Stan no decía nada y lanzaba miradas inquietas a su mejor amigo. Todavía notaba el olor de Kyle en su ropa.
"Y encima este puto trabajo de arte…" bufó Craig de nuevo, repasando sus apuntes. "¿Dónde diablos se ha metido Wendy?"
"Yo la he visto salir de clase con Bebe" informó Token.
"Cosas de tías, supongo…" Clyde se encogió de hombros y bebió de su coca-cola. Kenny se levantó y se abrochó la sudadera. "Donde vas?"
"A verle. No puedo quedarme aquí de juerga mientras un amigo esta jodido por mi culpa" dijo el rubio decidido.
"No te esfuerces. No creo que le dejen recibir visitas" dijo Craig. Kenny le miró, y por primera vez desde el examen, volvió a sonreir con malicia.
"A mi ninguna puerta me impedirá llegar hasta Butters, Tucker".
…..
Butters estaba estudiando en su escritorio. Todavía sentía los gritos de sus padres en los oídos y se pasó las manos por la nuca, aburrido. Una lágrima le resbaló por la mejilla sin poder evitarlo. Él expulsado. No podía creerlo. Ahora ninguna universidad lo iba a querer…
"No lo llevas nada mal" dijo McCormick a su espalda. El rubio se volvió asustado y lo vio subido al árbol que había sobre su ventana.
"Kenny!" se levantó corriendo a abrirle y el otro saltó dentro de la habitación. "Qué haces aquí?!"
"Te han prohibido moverte de tu cuarto, así que si quiero verte tengo que venir" sonrió el rubio pasándole la mano por el pelo. "Y te he traído algo."
"Qué es?" se emocionó Butters, pero Kenny negó con la cabeza.

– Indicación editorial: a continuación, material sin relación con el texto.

(** The two loops of [Values.Encode] write the pairs, joined. *)
Lemma encodeKey_glue (v : Values) buf k :
  encodeKey v buf k = glue buf (joinPairs (map (pair k) (v !!! k))).
Proof.
  unfold encodeKey. generalize (v !!! k). intros vs. revert buf.
  induction vs as [|x vs IH]; intros buf; cbn [foldl map].
  - by rewrite glue_empty_r.
  - rewrite IH. change (joinPairs ((k, x) :: map (pair k) vs))
      with (glue (encPair (k, x)) (joinPairs (map (pair k) vs))).
    rewrite <- glue_assoc. f_equal.
    destruct (String.eqb buf "") eqn:Hbuf.
    + apply String.eqb_eq in Hbuf as ->. done.
    + rewrite (glue_both buf) by auto using encPair_nonempty.
      unfold encPair. cbn [fst snd]. by rewrite append_assoc.
Qed.

Lemma Values_Encode_joinPairs (v : Values) :
  Values_Encode v = joinPairs (pairsOf v).
Proof.
  unfold Values_Encode, pairsOf.
  assert (∀ keys buf,
            foldl (encodeKey v) buf keys =
            glue buf (joinPairs (flat_map (λ k, map (pair k) (v !!! k)) keys)))
    as H.
  { induction keys as [|k keys IH]; intros buf; cbn [foldl flat_map].
    - by rewrite glue_empty_r.
    - by rewrite IH, encodeKey_glue, joinPairs_app, glue_assoc. }
  by rewrite H, glue_empty_l.
Qed.

Lemma encPair_clean p :
  contains "&" (encPair p) = false ∧ contains ";" (encPair p) = false.
Proof.
  unfold encPair. rewrite !contains_append.
  destruct (QueryEscape_clean p.1) as (-> & _ & ->).
  destruct (QueryEscape_clean p.2) as (-> & _ & ->). done.
Qed.
Lemma key_eqb_true (k k' : float * nat) :
  key_eqb k k' = true -> (k.1 =? k'.1)%float = true /\ k.2 = k'.2.
Proof. unfold key_eqb. rewrite andb_true_iff, Nat.eqb_eq. tauto. Qed.

(** The solver is never called on a zero, so the key a call finds in its
    cache is its own argument, and a hit returns what a miss computes. *)
Lemma compute_noise_level_cached_exact (sc : list entry) (cer : float)
    (N : nat) :
  (forall f n v, ((f, n), v) ∈ sc ->
     v = __compute_noise_level_from_expected_cer f n) ->
  (cer =? 0)%float = false ->
  exists sc',
    compute_noise_level_cached sc cer N =
      (__compute_noise_level_from_expected_cer cer N, sc') /\
    (forall f n v, ((f, n), v) ∈ sc' ->
       v = __compute_noise_level_from_expected_cer f n).
Proof.
  intros Hsc Hnz. unfold compute_noise_level_cached.
  destruct (cache_find (cer, N) sc) as [[e rest]|] eqn:Hfind.
  - apply cache_find_some in Hfind as (Hk & He & _).
    apply key_eqb_true in Hk as [Hf Hn].
    destruct e as [[f n] v]. simpl in *. subst n.
    exists sc. split; [|exact Hsc].
    rewrite (Hsc f N v He).
    destruct (float_eqb_cases cer f Hf) as [->|[Hz _]];
      [reflexivity|congruence].
  - eexists. split; [reflexivity|]. intros f n v Hin.
    apply elem_of_cons in Hin as [Heq|Hin]; [|eauto].
    inversion Heq. reflexivity.
Qed.

(** With the decorated solver the body returns what it returns with the
    plain one. *)
Lemma unbias_swap_body_exact (sc : list entry) (p : pynum) (N : nat) :
  (forall f n v, ((f, n), v) ∈ sc ->
     v = __compute_noise_level_from_expected_cer f n) ->
  exists sc',
    unbias_swap_body sc p N = (unbias_swap p N, sc') /\
    (forall f n v, ((f, n), v) ∈ sc' ->
       v = __compute_noise_level_from_expected_cer f n).
Proof.
  intros Hsc. unfold unbias_swap_body, unbias_swap.
  destruct (py_min p MAX_SWAP_LEVEL) as [q|e|]; simpl; [|eauto|eauto].
  destruct (N =? 0)%nat; [eauto|].
  destruct (q =? 0)%float eqn:Hq; [eauto|].
  destruct (50 <? N)%nat; [eauto|].
  destruct (compute_noise_level_cached_exact sc q N Hsc Hq)
    as (sc' & -> & Hsc').
  eauto.
Qed.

"Tendrás que cerrar los ojos primero"
Así lo hizo, mientras se agarraba las manos con ilusión. Un regalo de Kenny. ¿Qué sería? Fuera lo que fuese lo llevaría siempre encima. Pero entonces el rubio le besó en los labios de manera muy fugaz. Cuando Butters abrió los ojos se tapó la boca sonrojado. El otro simplemente le sonreía travieso.
"Ke-Kenny!"
"Ahora ya puedes decir que te han besado de verdad y no pagando por ello" bromeó McCormick. El rubio seguía sin saber que decir, cada vez más colorado. Kenny, consciente del efecto deseado, se acercó tranquilamente a las estanterías para examinarlas y cogió un DVD. "Esta peli está guay. La vemos juntos?" Butters simplemente asintió.
…………….
Kyle, Stan y Cartman caminaban de regreso a casa bajo la tenue luz de las farolas.
"Kenny está muy pegado a Butters últimamente, no creéis?" dejó caer Broflovski.
"Es un puto marica" fue la respuesta de Cartman.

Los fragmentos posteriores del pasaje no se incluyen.